The Portable Document Format (PDF) works around many of the limitations of PostScript. At its heart, PDF is a file format that includes the graphics features of PostScript (with a few minor changes). At the same time, the standard removes most of the programming language aspects of PostScript. A PDF document is not an executable program so much as it is a structured container for drawing commands and related metadata. The file format continues PostScript’s advantages of device and resolution independence. In short, PDF retains the graphical power of PostScript but eliminates some of its less reliable aspects.
Apple evaluated the technologies they purchased for NeXT with a eye toward creating Mac OS X. They looked at the evolution of PostScript and the PDF strategy. Combining these elements with their own unique flair, Apple developed a new graphics library for Mac OS X that combined the richness of the Adobe Imaging Model with alpha channel support in the high-performance graphics library we know today as Quartz 2D.

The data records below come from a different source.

Lemma handle_block_fits now st bl id bvc cw reward partial : chain_ok st -> pool_ok (m_tx_pool st) -> m_fixed_difficulty st = 0 ->
  height (m_db st) < 2 ^ 63 -> 13 <= current_version st -> block_cache_ok bl -> is_u8 (minor_version (hdr bl)) -> block_id bl = Some id ->
  m_verifivation_failed bvc = false -> fits now st bl id 1 cw reward partial ->
  exists st' bvc', handle_block_to_main_chain now st bl id bvc = Some (true, st', bvc') /\ m_partial_block_reward bvc' = partial.
Proof.
  intros Hok Hpok Hfix Hh Hv Hbc Hmin Hid Hf [Hprev Hver Htime [_ [st1 Hd]] Hpow Hcp Hm [Hcw Hcwr] Htx Hr Hnew [Htxn Hnd] [Hcv Hcs] Himg].
  destruct (difficulty_v13 st Hfix ltac:(lia) (ch_cache _ Hok) Hv) as [c Ed]. unfold handle_block_to_main_chain. cbv zeta.
  rewrite bool_decide_true by done. rewrite Hver, Htime, Ed. cbn [negb mbind option_bind Z.eqb].
  change (check_proof_of_work (set_difficulty_cache st c) bl id 1) with (check_proof_of_work st bl id 1). rewrite Hpow. cbn [mbind option_bind negb].
  change (m_checkpoints (set_difficulty_cache st c)) with (m_checkpoints st). change (m_db (set_difficulty_cache st c)) with (m_db st). rewrite Hcp, Hm. cbn [negb].
  rewrite Hcw. cbn [mbind option_bind]. pose proof Hnd as [_ Hnd2]%NoDup_cons.
  destruct (take_block_txs_forward now bl id (tx_hashes bl) (set_difficulty_cache st c) 0 [] 0 cw Hpok Hnd2 Htx ltac:(by_decide) Hcwr) as (pool & new & -> & Hnews).
  cbn [mbind option_bind app]. change (m_tx_pool (set_difficulty_cache st c)) with (m_tx_pool st) in *. unfold store_block. cbv zeta.
  set (fee := u64 (0 + _)) in *. set (w := u64 (cw + _)) in *.
  change (validate_miner_transaction bl w fee (generated_coins (clear_txs_check (set_pool (set_difficulty_cache st c) pool)))
    (current_version (clear_txs_check (set_pool (set_difficulty_cache st c) pool))) (last_n_blocks_weights (clear_txs_check (set_pool (set_difficulty_cache st c) pool)) CRYPTONOTE_REWARD_BLOCKS_WINDOW)
    (height (m_db (clear_txs_check (set_pool (set_difficulty_cache st c) pool)))) (current_version (clear_txs_check (set_pool (set_difficulty_cache st c) pool))))
    with (validate_miner_transaction bl w fee (generated_coins st) (current_version st) (last_n_blocks_weights st CRYPTONOTE_REWARD_BLOCKS_WINDOW) (height (m_db st)) (current_version st)).
  rewrite Hr. change (m_verifivation_failed (set_partial bvc partial)) with (m_verifivation_failed bvc). rewrite Hf.
  destruct (Himg new Hnews) as (Hgood & Hi1 & Hi2). pose proof (prevalidate_supported _ _ Hcv Hm) as Hms.
  assert (Forall tx_supported new) as Hs by (eapply Forall_impl; [exact Hgood|apply good_tx_supported]).
  destruct (add_block_done (m_batch st) (m_db st) (m_hardfork st) bl w (u64 (1 + default 0 (get_block_cumulative_difficulty (m_db st) (height (m_db st) - 1))))
    (next_generated_coins (generated_coins st) reward) new id (height (m_db st))) as (db & hf & Ea); try done; try apply Hok.
  { by apply prevalidate_gen. }
  { apply Hms. }
  { symmetry. by eapply Forall2_length. }
  { eapply Forall_impl; [exact Hgood|apply good_tx_storable]. }
  { intros h Hin. rewrite Forall_forall in Htx. destruct (Htx h Hin) as [Hx _]. unfold tx_exists in Hx. apply bool_decide_eq_false in Hx. by apply eq_None_not_Some. }
  match type of Ea with ?lhs = _ => match goal with |- context [match ?x with Done _ => _ | Thrown _ => _ end] => change x with lhs end end.
  rewrite Ea. match goal with |- context [get_difficulty_for_next_block ?x] => change x with (extended st c pool db hf) end.
  enough (height (m_db (extended st c pool db hf)) < 2 ^ 64 /\ cache_ok (extended st c pool db hf) /\ 13 <= current_version (extended st c pool db hf)) as (G1 & G2 & G3)
    by (destruct (difficulty_v13 (extended st c pool db hf) Hfix G1 G2 G3) as [c' ->]; by eexists _, _).
  destruct (add_block_ok _ _ _ _ _ _ _ _ _ _ Hms Hs (proj1 Hbc) Ea) as (h & Eh & Eb & _ & _ & Ehf & _).
  pose proof (get_block_hash_spec bl Hbc) as Hg. destruct (get_block_hash bl) as [r1 bl1], Hg as (-> & _). cbn [fst] in Eh. rewrite Hid in Eh. injection Eh as <-.
  pose proof (get_difficulty_spec st Hfix ltac:(lia) (ch_cache _ Hok)) as Hsp. rewrite Ed in Hsp. destruct Hsp as (_ & Hc1 & Etop & _).
  assert (tail_id st <> id) as Hne by (intros E; apply Hnew; rewrite <- E; apply tail_in_hashes, Hok).
  split; [|split; [by eapply extended_cache|]]. 
  - change (m_db (extended st c pool db hf)) with db. unfold height in *. rewrite Eb, zlen_app. change (zlen [_]) with 1. lia.
  - pose proof (hardfork_add_keeps (m_hardfork st) (Db (bi_block <$> blocks db) (hf_versions (m_db st))) bl (height (m_db st)) (cs_hf _ (ch_sound _ Hok)) Hmin) as Hk.
    destruct (HardFork.add _ _ _ _) as [[? ?] ?]. injection Ehf as -> _. destruct Hk as (_ & _ & _ & _ & Hk).
    change (current_version (extended st c pool db h)) with (get_current_version h). unfold current_version in Hv. lia.
Qed.
End accept.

Understanding this legacy can be an important part of understanding why the Quartz 2D imaging model behaves as it does. For example, Quartz 2D does not provide an easy mechanism for erasing graphics you have already drawn. The reason is that when you are drawing to a printer, the graphics may not be going to a frame buffer, and there is no way to erase graphics. Instead of erasing graphics, in Quartz 2D you create a mask, or clipping area, and draw the graphics you want the user to see relying on the mask to remove parts of the image you don’t want to display. This is a simple example but very illustrative of how the drawing model of the library can affect how it is used.